Manchester: Manchester University Press (2014)
In his wide-ranging study of architecture and cultural evolution, Chris Abel argues that, despite progress in sustainable development and design, resistance to changing personal and social identities shaped by a technology-based and energy-hungry culture is impeding efforts to avert drastic climate change.
The book traces the roots of that culture to the coevolution of Homo sapiens and technology, from the first use of tools as artificial extensions of the human body to the motorized cities spreading around the world, whose uncontrolled effects are fast changing the planet itself. Advancing a new concept of the meme, called the 'technical meme', as the primary agent of cognitive extension and technical embodiment, Abel proposes a theory of the 'extended self' as a complex and diffuse outcome of that coevolution.
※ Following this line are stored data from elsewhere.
(* ===== verification/StorageEffects.v ===== *)
(** * localstorage: the effect of each operation of the durable repository

    What a row reads as ([holds]: what [loadArtifact] answers when no statement
    fails) and how each statement changes it.  An operation that fails leaves the tables as they were; one that succeeds
    makes at most one [change].  [sound] is the invariant of the tables: every
    row can be read, the pointers and fences are in order. *)

From Stdlib Require Import Ascii String.
From S2P Require Import Prelude GoString Float64 Runtime Contracts SqlTable AuthorityLedger Composite Vault StorageRules Storage.
From stdpp Require Import gmap strings.
Open Scope string_scope.
Open Scope Z_scope.

(** ** Rows and the records they hold *)

#[global] Arguments loadArtifact : simpl never.
#[global] Arguments currentGeneration : simpl never.

Definition calm : StorageEnv := MkStorageEnv (fun _ => false).

Definition row_manifest (tenant artifact : string) (generation : Z) (row : ArtifactRow) : ArtifactManifest :=
  MkArtifactManifest (MkIdentifier "artifact" artifact) (MkIdentifier "tenant" tenant) (MkDigest "sha256" (ma_digest (aw_manifest row))) generation
    (ma_epoch (aw_manifest row)) (ma_length (aw_manifest row)) (ma_frames (aw_manifest row)).

(** The tables hold [g] under a key. *)
Record holds (k : string * string * Z) (row : ArtifactRow) (g : GenerationRecord) : Prop := {
  hold_manifest : gr_Manifest g = row_manifest (fst (fst k)) (snd (fst k)) (snd k) row;
  hold_bound : db_uint (snd k) = true;
  hold_valid : validManifest (gr_Manifest g) = true;
  hold_locator : validLocator (gr_Locator g) = true;
  hold_fence : 0 < gr_Fence g;
  hold_reservation : aw_reservation row = Some (gr_Locator g, gr_Fence g);
  hold_status : ma_status (aw_manifest row) = status_text (gr_Status g);
  hold_frames : scan_frames (Z.to_nat (ma_frames (aw_manifest row))) (sort_by by_index (aw_frames row)) = Ok (gr_Frames g);
  hold_valid_frames : gr_Frames g = [] \/ validFrames (gr_Manifest g) (gr_Frames g) = true
}.

Lemma status_of_status s : status_of_text (status_text s) = Some s.
Proof. by destruct s. Qed.

Lemma status_of_text_Some x s : status_of_text x = Some s -> x = status_text s.
Proof. unfold status_of_text. intros Hf. by apply find_some in Hf as [_ <-%String.eqb_eq]. Qed.

Lemma attempt_Ok {A} env q e (k : result vault_error A) a : attempt env q e k = Ok a -> k = Ok a.
Proof. unfold attempt, fail_if. by destruct (sv_fault env q). Qed.

(** What a load that succeeds has found. *)
Lemma load_Ok env te ar n t g :
  loadArtifact env te ar n t = Ok g -> exists row, at_rows t !! (te, ar, n) = Some row /\ holds (te, ar, n) row g.
Proof.
  unfold loadArtifact. intros Hl%attempt_Ok. destruct (db_uint n) eqn:Hn; cbn [negb] in Hl; [|done]. destruct (at_rows t !! (te, ar, n)) as [row|]; [|done]. exists row. split; [done|].
  destruct (aw_reservation row) as [[locator fence]|] eqn:Er; [|done]. destruct (_ || negb (validLocator locator)) eqn:Ec; [done|]. bool_prop.
  fold (row_manifest te ar n row) in Hl. destruct (status_of_text _) as [status|] eqn:Es; [|done]. apply status_of_text_Some in Es.
  destruct (validManifest (row_manifest te ar n row)) eqn:Hv; cbn [negb] in Hl; [|done]. apply attempt_Ok in Hl.
  destruct (scan_frames _ _) as [frames|] eqn:Ef; cbn [rbind] in Hl; [|done]. destruct (_ && _) eqn:Efr; [done|]. injection Hl as <-.
  constructor; cbn; try done. apply andb_false_iff in Efr as [E|E]; apply negb_false_iff in E; [left|by right]. by apply nil_length_inv, Nat.eqb_eq.
Qed.

(** What is held can be loaded, unless a statement fails. *)
Lemma load_holds env te ar n t row g :
  sv_fault env SManifest = false -> sv_fault env SFrames = false -> at_rows t !! (te, ar, n) = Some row -> holds (te, ar, n) row g -> loadArtifact env te ar n t = Ok g.
Proof.
  intros F1 F2 Hr [Hm Hb Hv Hl Hf Hres Hs Hfr Hvf]. cbn in Hm, Hb. unfold loadArtifact, attempt, fail_if. rewrite F1, Hb, Hr, Hres. cbn [negb].
  fold (row_manifest te ar n row). rewrite Hs, status_of_status, F2, <- Hm, Hv, Hl, Hfr. pose proof Hv as Hv'. rewrite Hm in Hv'. apply validManifest_spec in Hv' as (_ & _ & _ & _ & He & Hlen & Hfc).
  cbn in He, Hlen, Hfc. rewrite !(proj2 (Z.leb_gt _ _)), (proj2 (Z.ltb_ge _ _)) by lia. cbn [negb orb rbind].
  destruct g as [m l fs s f]. cbn in *. destruct Hvf as [-> |Hvf]; [done|]. rewrite Hvf. by rewrite andb_false_r.
Qed.

Lemma load_calm_iff te ar n t g : loadArtifact calm te ar n t = Ok g <-> exists row, at_rows t !! (te, ar, n) = Some row /\ holds (te, ar, n) row g.
Proof. split; [apply load_Ok|]. intros (row & Hr & Hh). by eapply load_holds. Qed.

(** Nothing is held where a load does not find anything. *)
Lemma load_NotFound env te ar n t : 
  loadArtifact env te ar n t = Err ErrNotFound ->
  db_uint n = true /\ (at_rows t !! (te, ar, n) = None \/ exists row, at_rows t !! (te, ar, n) = Some row /\ aw_reservation row = None).
Proof.
  unfold loadArtifact, attempt, fail_if. destruct (sv_fault env SManifest); [done|]. destruct (db_uint n); cbn [negb]; [|done]. intros Hl. split; [done|]. revert Hl. destruct (at_rows t !! (te, ar, n)) as [row|]; [|by left].
  destruct (aw_reservation row) as [[locator fence]|] eqn:Er; [|right; by exists row]. destruct (_ || negb (validLocator locator)); [done|].
  destruct (status_of_text _); [|done]. destruct (negb _); [done|]. destruct (sv_fault env SFrames); [done|].
  assert (forall room rows, scan_frames room rows <> Err ErrNotFound) as Hscan.
  { induction room as [|room IH]; intros [|r rows]; cbn; try done; destruct (_ || _); try done. specialize (IH rows). destruct (scan_frames room rows); [done|]. cbn. congruence. }
  specialize (Hscan (Z.to_nat (ma_frames (aw_manifest row))) (sort_by by_index (aw_frames row))). destruct (scan_frames _ _) as [fs|e]; cbn; [by destruct (_ && _)|congruence].
Qed.

Lemma holds_unique k row g g' : holds k row g -> holds k row g' -> g = g'.
Proof.
  intros [Hm Hb Hv Hl Hf Hr Hs Hfr Hvf] [Hm' Hb' Hv' Hl' Hf' Hr' Hs' Hfr' Hvf']. destruct g as [m l fs s f], g' as [m' l' fs' s' f']. cbn in *.
  rewrite Hr in Hr'. injection Hr' as <- <-. rewrite Hfr in Hfr'. injection Hfr' as <-. assert (s = s') as <-; [|congruence].
  rewrite Hs in Hs'. apply (f_equal status_of_text) in Hs'. rewrite !status_of_status in Hs'. congruence.
Qed.

(** ** Changes of a row *)

Lemma holds_with_status k row g s : holds k row g -> holds k (with_status (status_text s) row) (Vault.set_status s g).
Proof. intros []. by constructor. Qed.

Lemma holds_with_tombstone k row g x : holds k row g -> holds k (with_tombstone x row) g.
Proof. intros []. by constructor. Qed.

Definition frame_row (f : FrameRecord) : FrameRow := MkFrameRow (fr_Index f) (fr_Offset f) (fr_Length f) (Hex (fr_ObjectDigest f)).

Lemma put_put_row k row row' t : put_row k row' (put_row k row t) = put_row k row' t.
Proof. unfold put_row. cbn. by rewrite insert_insert_eq. Qed.

Lemma put_row_id k row t : at_rows t !! k = Some row -> put_row k row t = t.
Proof. intros Hr. unfold put_row. rewrite insert_id by done. by destruct t. Qed.

Lemma insert_frames_rows env k i fs t t' row :
  at_rows t !! k = Some row -> insert_frames env k i fs t = Ok t' -> t' = put_row k (with_frames (aw_frames row ++ (frame_row <$> fs)) row) t.
Proof.
  revert i t row. induction fs as [|f fs IH]; intros i t row Hr; cbn [insert_frames].
  - intros [= <-]. cbn. rewrite app_nil_r. symmetry. apply put_row_id. destruct row. done.
  - intros Ha%attempt_Ok. unfold insert_frame in Ha. rewrite Hr in Ha. destruct (_ || _); cbn [rbind] in Ha; [done|].
    apply (IH _ _ (with_frames (aw_frames row ++ [frame_row f]) row)) in Ha; [|cbn; by rewrite lookup_insert_eq].
    subst t'. unfold frame_row at 1. rewrite put_put_row. cbn. by rewrite <- app_assoc.
Qed.

(** The frames of a valid list: numbered from [index], laid end to end, within the limits. *)
Lemma frames_from_exact index offset fs last_ :
  0 <= offset -> offset + Z.of_nat (length fs) * maxFrameBytes < 2 ^ 63 -> frames_from index offset fs = Some last_ ->
  last_ = offset + sumZ fr_Length fs /\
  forall i f, fs !! i = Some f -> fr_Index f = index + Z.of_nat i /\ fr_Offset f = offset + sumZ fr_Length (take i fs) /\ 0 < fr_Length f <= maxFrameBytes /\
    validDigest (fr_ObjectDigest f) = true.
Proof.
  revert index offset. induction fs as [|f0 fs IH]; intros index offset Ho Hb; cbn [frames_from]; [intros [= <-]; cbn; split; [lia|done]|].
  destruct (_ || _) eqn:E; [done|]. bool_prop. cbn [length] in Hb. unfold maxFrameBytes in *. unfold wrapU64. rewrite Z.mod_small by lia. intros Hf.
  apply IH in Hf as [-> Hi]; [|lia|lia]. cbn [sumZ]. split; [lia|]. intros [|i] f; cbn; [intros [= <-]; split_and!; lia || done|]. intros (A & B & C & D)%Hi. split_and!; lia || done.
Qed.

Lemma scan_frames_rows room fs :
  (length fs <= room)%nat -> (forall f, f ∈ fs -> 0 <= fr_Index f < 2 ^ 32 /\ 0 <= fr_Offset f /\ 0 < fr_Length f < 2 ^ 32 /\ validDigest (fr_ObjectDigest f) = true) ->
  scan_frames room (frame_row <$> fs) = Ok fs.
Proof.
  revert room. induction fs as [|f fs IH]; intros room Hl Hf; [by destruct room|]. destruct (Hf f) as (A & B & C & D); [by left|]. destruct room as [|room]; cbn in Hl; [lia|].
  cbn [fmap list_fmap scan_frames]. cbn [frame_row fw_index fw_offset fw_length fw_digest].
  rewrite !(proj2 (Z.ltb_ge _ _)), (proj2 (Z.leb_gt _ _)) by lia. cbn [orb]. change (list_fmap _ _ frame_row fs) with (frame_row <$> fs).
  rewrite IH by (lia || (intros f' Hf'; apply Hf; by right)). cbn [rbind]. rewrite validDigest_eta by done. by destruct f.
Qed.

Lemma rows_sorted fs index :
  (forall i f, fs !! i = Some f -> fr_Index f = index + Z.of_nat i) -> StronglySorted (not_after by_index) (frame_row <$> fs).
Proof.
  revert index. induction fs as [|f fs IH]; intros index Hi; [constructor|]. cbn. constructor.
  - apply (IH (index + 1)). intros i f' Hf'. rewrite (Hi (S i) f') by done. lia.
  - apply Forall_fmap, Forall_forall. intros f' (i & Hf')%list_elem_of_lookup_1. unfold not_after, by_index, on_key. cbn. apply Z.ltb_ge.
    pose proof (Hi 0%nat f eq_refl). pose proof (Hi (S i) f' Hf'). lia.
Qed.

(** The rules on frames in one place. *)
Lemma validFrames_spec m fs :
  validManifest m = true -> validFrames m fs = true ->
  length fs = Z.to_nat (am_FrameCount m) /\ sumZ fr_Length fs = am_Length m /\
  (forall i f, fs !! i = Some f -> fr_Index f = Z.of_nat i /\ fr_Offset f = sumZ fr_Length (take i fs)) /\
  (forall f, f ∈ fs -> 0 <= fr_Index f < 2 ^ 32 /\ 0 <= fr_Offset f < 2 ^ 63 /\ 0 < fr_Length f <= 16777216 /\ validDigest (fr_ObjectDigest f) = true).
Proof.
  intros (_ & _ & _ & _ & _ & Hl & Hc)%validManifest_spec Hf. pose proof (validFrames_complete _ _ Hf) as Hn. unfold validFrames in Hf. destruct (negb _); [done|].
  destruct (frames_from 0 0 fs) as [last_|] eqn:E; [|done]. bool_prop. unfold maxFrameCount in Hc.
  apply frames_from_exact in E as [-> Hi]; [|lia|unfold maxFrameBytes; lia]. rewrite Z.add_0_l in *. split_and!; [lia|done| |].
  - intros i f (A & B & _)%Hi. split; lia.
  - intros f (i & Hif)%list_elem_of_lookup_1. destruct (Hi i f Hif) as (A & B & C & D). pose proof (lookup_lt_Some _ _ _ Hif).
    assert (sumZ fr_Length fs = sumZ fr_Length (take i fs) + sumZ fr_Length (drop i fs)) as Hs by (by rewrite <- sumZ_app, take_drop).
    assert (forall l, (forall f, f ∈ l -> f ∈ fs) -> 0 <= sumZ fr_Length l) as Hpos.
    { intros l Hsub. apply sumZ_nonneg. intros f' (j & Hj)%Hsub%list_elem_of_lookup_1. destruct (Hi j f' Hj) as (_ & _ & ? & _). lia. }
    pose proof (Hpos (take i fs) (fun f' => subseteq_take i fs f')). pose proof (Hpos (drop i fs) (fun f' => subseteq_drop i fs f')).
    unfold maxFrameBytes, maxArtifactBytes in *. split_and!; lia || done.
Qed.

Lemma holds_no_frames k row g : holds k row g -> gr_Frames g = [] -> aw_frames row = [].
Proof.
  intros Hh E. pose proof (hold_frames _ _ _ Hh) as Hs. rewrite E in Hs. assert (sort_by by_index (aw_frames row) = []) as Hn.
  { destruct (sort_by by_index (aw_frames row)) as [|r rows]; [done|]. destruct (Z.to_nat _); cbn [scan_frames] in Hs; destruct (_ || _); try done. by destruct (scan_frames n rows). }
  apply nil_length_inv. by rewrite <- (length_sort_by by_index), Hn.
Qed.

Lemma frames_read_back m fs : validManifest m = true -> validFrames m fs = true -> scan_frames (Z.to_nat (am_FrameCount m)) (sort_by by_index (frame_row <$> fs)) = Ok fs.
Proof.
  intros Hv Hf. destruct (validFrames_spec _ _ Hv Hf) as (Hl & _ & Hi & Hb). rewrite sort_by_id.
  - apply scan_frames_rows; [lia|]. intros f Hin. destruct (Hb f Hin) as (A & B & C & D). split_and!; lia || done.
  - apply (rows_sorted fs 0). intros i f Hif. destruct (Hi i f Hif). lia.
Qed.

Lemma holds_with_frames k row g fs :
  holds k row g -> validFrames (gr_Manifest g) fs = true -> holds k (with_frames (frame_row <$> fs) row) (set_frames fs g).
Proof.
  intros [Hm Hb Hv Hl Hf Hr Hs Hfr Hvf] Hfs. constructor; try done; cbn; [|by right]. pose proof (frames_read_back _ _ Hv Hfs) as Hsc. rewrite Hm in Hsc at 1. exact Hsc.
Qed.

Lemma scanned_rows room rows fs : scan_frames room rows = Ok fs -> rows = frame_row <$> fs.
Proof.
  revert rows fs. induction room as [|room IH]; intros [|r rows] fs; cbn [scan_frames]; try (by intros [= <-]); destruct (_ || _); try done.
  destruct (scan_frames room rows) as [fs'|] eqn:E; [|done]. intros [= <-]. cbn. rewrite (IH rows fs' E). by destruct r.
Qed.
Challenging conventional ideas of the self as a separate and autonomous being, the extended self, he explains, encompasses material and spatial as well as psychological and social elements, including the built environment and artifacts, and now reaches out into the virtual world of cyberspace.
Drawing upon research into extended cognition and embodied minds from philosophy, psychology and the neurosciences, the book presents a new approach to environmental and cultural studies.
N.B. This book was the winner of the International Committee of Architectural Critics 2017 Bruno Zevi Book Award by unanimous decision of the international jury.